胰島素信號通路是研究機體衰老的重要信號通路之一，在胰島素信號通路中，受體蛋白與胰島素受體daf-2結合并激活age-1的表達，3-磷酸磷脂酰肌醇的水平增加，導致絲氨酸/蘇氨酸蛋白激酶磷酸化，從而抑制daf-16的表達[36-37]。本研究結果表明，牡蠣多肽能顯著下調daf-2和age-1mRNA的表達水平，而daf-16的下游基因sod-3、mtl-1mRNA的相對表達量都顯著升高，sod-3與線蟲體內SOD有關；因此，牡蠣多肽的抗衰老作用可能是通過上調sod-3的表達來減少ROS的積累。同時，daf-16和機體防御分子skn-1mRNA的相對表達量也顯著升高，證明了牡蠣多肽能通過胰島素信號通路daf-2/daf-16延長線蟲的壽命，并能促進機體防御分子skn-1、sod-3和mtl-1mRNA的表達，進而介導機體應激抵抗，延長壽命。這與張曉寒等[16]研究發現根皮素通過調控daf-2、daf-16和sod-3mRNA的表達延長線蟲壽命的結果一致，證實了daf-16在調節線蟲壽命和抗氧化能力方面的重要性。
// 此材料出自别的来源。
(** ** Slow path *)

Definition fake_slow_path_rx (buflen : nat) (c : fake_ctx) : fake_ctx * M (option rx_frame) :=
  let '(f, r) := slow_pop (fk_punt_rx c) buflen in
  (set_fifos c f (fk_tx_inject c),
   Ok ((fun e => {| rxf_bytes := se_data e; rxf_lif := se_lif e; rxf_ts := 0 |}) <$> r)).

Definition fake_slow_path_tx (frame : list Z) (logical_if_id egress_local_port : Z) (c : fake_ctx)
    : fake_ctx * pw_status :=
  let '(f, queued) := slow_push (fk_tx_inject c) frame logical_if_id egress_local_port in
  (set_fifos c (fk_punt_rx c) f, if queued then PW_OK else PW_E_NO_RESOURCES).

Definition fake_ops (e : fake_env) : pw_card_backend_ops fake_ctx :=
  {| op_read32 := Some fake_read32;
     op_write32 := Some (fake_write32 e);
     op_card_info := Some fake_card_info;
     op_flow_write := Some fake_flow_write;
     op_flow_commit := Some fake_flow_commit;
     op_stats_snapshot := Some fake_stats_snapshot;
     op_port_stats_read := Some fake_port_stats_read;
     op_flow_stats_read := Some fake_flow_stats_read;
     op_flow_hist_read := Some fake_flow_hist_read;
     op_slow_path_rx := Some fake_slow_path_rx;
     op_slow_path_tx := Some fake_slow_path_tx |}.

(** ** Test helpers *)

Definition pw_fake_backend_inject_punt (logical_if_id : Z) (frame : list Z) (c : fake_ctx)
    : fake_ctx * pw_status :=
  let '(f, queued) := slow_push (fk_punt_rx c) frame logical_if_id 0 in
  (set_fifos c f (fk_tx_inject c), if queued then PW_OK else PW_E_NO_RESOURCES).

Definition pw_fake_backend_drain_tx (buflen : nat) (c : fake_ctx)
    : fake_ctx * option fake_slow_entry :=
  let '(f, r) := slow_pop (fk_tx_inject c) buflen in (set_fifos c (fk_punt_rx c) f, r).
綜上所述，牡蠣多肽組分OE-I具有較強的體外抗氧化活性，能顯著增加線蟲體內抗氧化酶的活力，減輕線蟲體內ROS積累導致的氧化損傷和細胞凋亡，并通過調控胰島素信號通路和氧化應激調控因子skn-1、sod-3和mtl-1的表達，有效延長線蟲的壽命。今后將對牡蠣多肽組分OE-I進一步分離純化，獲得單一的牡蠣多肽組分，對其結構進行鑒定并開展抗衰老功能評價，采用轉錄組學、蛋白組學和代謝組學等方法對牡蠣多肽的抗衰老作用機制進行多層次的深入研究。總而言之，牡蠣多肽作為一種活性肽，具有較強的體外抗氧化活性，對增強機體抗氧化能力和延長壽命有一定的積極作用。